Having recently completed my research on stepmums I need to redress the balance and focus on stepdads! So here's my plea to all you stepdads out there. I am planning on conducting an extensive research project to understand more about the role and its inherent stresses. I hope it will be the largest study conducted in the UK and need your help to make it happen! I expect the research to start in the next few months but I will need lots of volunteers who might be prepared to fill out a questionnaire or even attend a focus group. If you are interested in finding out more or just being kept in the loop then please drop me a line. Obviously there's no commitment whatsoever - I'll just send you more details as I develop the project and you can choose to take part or not!
Here is an overview some of the the findings from my research on stepmums in the UK, carried out between 2005 and 2009. The aim of my research was to investigate the effect on women's wellbeing of taking on the role of stepmum. It's only by conducting extensive research in this way that we can truly understand the impact; and once we understand the impact we can focus on how to make changes that improve the outcome! I've included some of the key findings below but all off this (and more!) is covered in my book 'How to be a happy stepmum'.

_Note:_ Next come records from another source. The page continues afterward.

(* ===== verification/Samples.v ===== *)
(** * Concrete data for runs of the model

    A plan with one VM, its references, and an environment in which every request
    succeeds: Prism serves one VM that is powered off, the cluster's DataVolumes and
    pods are done, and there are no hooks. *)

From S2P Require Import Prelude GoLib NutanixTypes ApiTypes Env Disks Builder Transfer Validation Pipeline.

Definition samplePlan (t : MigrationType) : MigrationPlan :=
  mkMigrationPlan (newMeta "plan" "default" [])
    (mkMigrationPlanSpec "prov" "ns" t "nm" "sm" [mkPlanVM "vm-uuid-002" "win" []] 1 TargetPowerStateRunning None)
    (mkMigrationPlanStatus PlanPhaseReady [] []).

Definition sampleMigration : Migration :=
  mkMigration (newMeta "mig" "default" []) (mkMigrationSpec "plan" None [])
    (mkMigrationStatus MigrationPhaseNone None None [] []).

Definition sampleProvider : NutanixProvider :=
  mkNutanixProvider (newMeta "prov" "default" []) (mkNutanixProviderSpec "https://prism:9440" "creds" "" false)
    (mkNutanixProviderStatus ProviderPhaseConnected 1 []).

Definition sampleSecret : Secret :=
  mkSecret (newMeta "creds" "default" []) (<["username" := "admin"]> {["password" := "secret"]}).

Definition sampleClient : NutanixClient := mkNutanixClient (providerConfig "https://prism:9440" "admin" "secret" false).

Definition sampleContext (t : MigrationType) : migrationContext :=
  mkMigrationContext sampleClient (samplePlan t) sampleNetworkMap sampleStorageMap sampleProvider sampleMigration sampleSecret
    (mkManager "https://prism:9440" "admin" "secret" "" false).

Definition sampleReconciler : MigrationReconciler := mkMigrationReconciler (λ c, Ok (mkNutanixClient c)) true.

Definition nxServe (c : nxcall) : nxanswer c :=
  match c with
  | ListVMs => Ok [sampleVM]
  | GetVM _ => Ok sampleVM
  | PowerOffVM _ | PowerOnVM _ => Ok tt
  | GetVMPowerState _ => Ok PowerStateOff
  | CreateRecoveryPoint _ name => Ok ("rp-" +s+ name)
  | DeleteRecoveryPoint _ => Ok tt
  | CreateImageFromDisk name _ _ => Ok ("img-" +s+ name)
  | GetRecoveryPoint uuid => Ok (mkRecoveryPoint uuid "" "COMPLETE" "" "" "")
  | GetImage uuid => Ok (mkImage uuid "" "DISK_IMAGE" 0 "")
  | DownloadImage _ | DeleteImage _ => Ok tt
  | CloneVMFromRecoveryPoint _ name => Ok ("clone-" +s+ name)
  | DeleteVM _ => Ok tt
  | DiscoverClusterForCBT _ => Ok (mkCBTClusterInfo "https://pe:9440" "token")
  | GetChangedRegions _ _ _ _ _ _ _ _ => Ok (mkChangedRegions [mkChangedRegion 0 65536] None)
  | ListSubnets => Ok []
  | ListStorageContainers _ => Ok []
  | ListClusters => Ok []
  end.

Definition readyVolume (key : NamespacedName) : DataVolume :=
  mkDataVolume (newMeta (NN_Name key) (NN_Namespace key) []) "" "" "" [] "" Filesystem (MustParse "1Gi") DVSucceeded "100%".

Definition k8sServe (k : kind) (key : NamespacedName) : result (obj k) :=
  match k return result (obj k) with
  | KMigration => Ok sampleMigration
  | KPlan => Ok (samplePlan MigrationTypeCold)
  | KProvider => Ok sampleProvider
  | KNetworkMap => Ok sampleNetworkMap
  | KStorageMap => Ok sampleStorageMap
  | KSecret => Ok sampleSecret
  | KDataVolume => Ok (readyVolume key)
  | KPod => Ok (mkPod (newMeta (NN_Name key) (NN_Namespace key) []) (mkPodSpec "" RestartPolicyNever [] []) PodSucceeded)
  | KVirtualMachine => Ok (Build sampleVM None None (mkBuildOptions (NN_Namespace key) [] None))
  | KNamespace | KStorageClass | KNetAttachDef | KCustomResourceDefinition => Ok tt
  | KHook | KConfigMap | KJob => Err RefEnv.notFound
  end.

(** Every request succeeds. *)
Definition serving : Env unit := RefEnv.fixed nxServe k8sServe (Ok tt).

(** The cluster works, but Prism refuses every request. *)
Definition prismDown : Env unit := RefEnv.fixed RefEnv.nxRefuse k8sServe (Ok tt).

(** A VM at the start of a phase, with nothing recorded. *)
Definition sampleStatus (p : VMMigrationPhase) : VMMigrationStatus :=
  mkVMStatus "vm-uuid-002" "win" p None None "" "" [] "" [] "" None.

'Integrating' everyone into your stepfamily
Stepfamilies are formed by merging two separate 'biological' families or individuals, each with their own histories and backgrounds. While in the early days if the relationship it can feel more natural and easier to feel protective of your 'own' children, in the long term it's important for all the individuals in the new family to feel incuded within the new unit. By including everyone - whether they live permanently in the family or just visit at weekends, they're all part of your new family. If you act in this way, others will start to think of you as a family. So for example, make sure you include all your children (biological and step) on christmas cards, talk to friends about what all the children are up to. By changing the way you thing, you can change your behaviour and the way you think about your new family. In turn this improves your welbeing, reducing anxiety, depression and increasing your overall happiness within the family relationships.
Defining clear, unambiguous family roles
Role ambiguity is an issue which many stepparents face. There are no rules or social norms for stepparenting as there are with biological parenting. Psychologists have for many years believed that the stress experienced by stepmothers was in part caused by the absence of so called ‘social norms’ or role models to help them define their role within their stepfamily. As the roles are so vague, it’s difficult for stepmums to assess whether they are succeeding (or failing) in their roles, leading to ever increasing confusion and anxiety. Role ambiguity and resentment are often linked closely with stepmothers’ wellbeing, so when feelings of resentment are running high and women are confused about their role, they generally feel more anxious. It's therefore really important that you work out, with your partner what your roles are in the family. Do you want to be a parent to your stepchildren or perhaps more of a friend? Try and find a compromise that works for everyone. If you can learn to reduce your feelings of resentment and better define your role in your family you are likely to feel less anxious and become happier in your new family.
The research found that stepmothers were much more prone to anxiety than women who were just biological mothers. Anxiety can take many forms but feelings of restlessness, excessive worrying, panic, feeling fearful and 'butterflies' can all be symptoms. Anxiety in itself is a perfectly natural reaction but it's not necessarily a good thing to be anxious for long periods. The aim is to reduce anxiety to more manageable levels. The amount of support you get from family, friends and your partner for example can significantly reduce your anxiety. Even if you feel you can't discuss your problems with your partner, try and talk to someone close to you who can lend a sympathetic ear. It can sometimes help you see things more clearly. The way you cope with problems can also affect how much anxiety you feel. People use different ways of coping with stress and some are more effective than others. 'Denial' such as ignoring something or pretending the problem doesn't exist does not help in the long term and only seems to increase anxiety. Similarly venting your emotions, such as shouting and getting angry, with no thought to finding a solution to an issue, does nothing to reduce anxiety! It's far better in the long run if you can learn to deal with problems by facing the problem, sometimes having to accept it (such as the fact that your partners ex will always be a part of his life, even though you might wish she wasn't), or putting a plan into place to deal with the problem, rather than burying your head in the sand and hoping it will go away!
Support from our family and friends is really important for your wellbeing and acts as a 'buffer' from stressful events in our lives. Without this support we're in danger of suffering from greater anxiety and depression. support. Research showed that stepmums often have to rely on less support than biological mums, particularly from friends and their partner's family. This can be due to factors such as an enduring relationship between their partner's ex and their in-laws, and the fact that they have less in common with their friends who are often still single and struggle to understand the demands of being part of a stepfamily. It's really important to recognise the significance of support from those around us to help us cope with problems. If you find that you don't have the support you need try and find ways of improving the links you do have or finding others who you can turn to when things are difficult.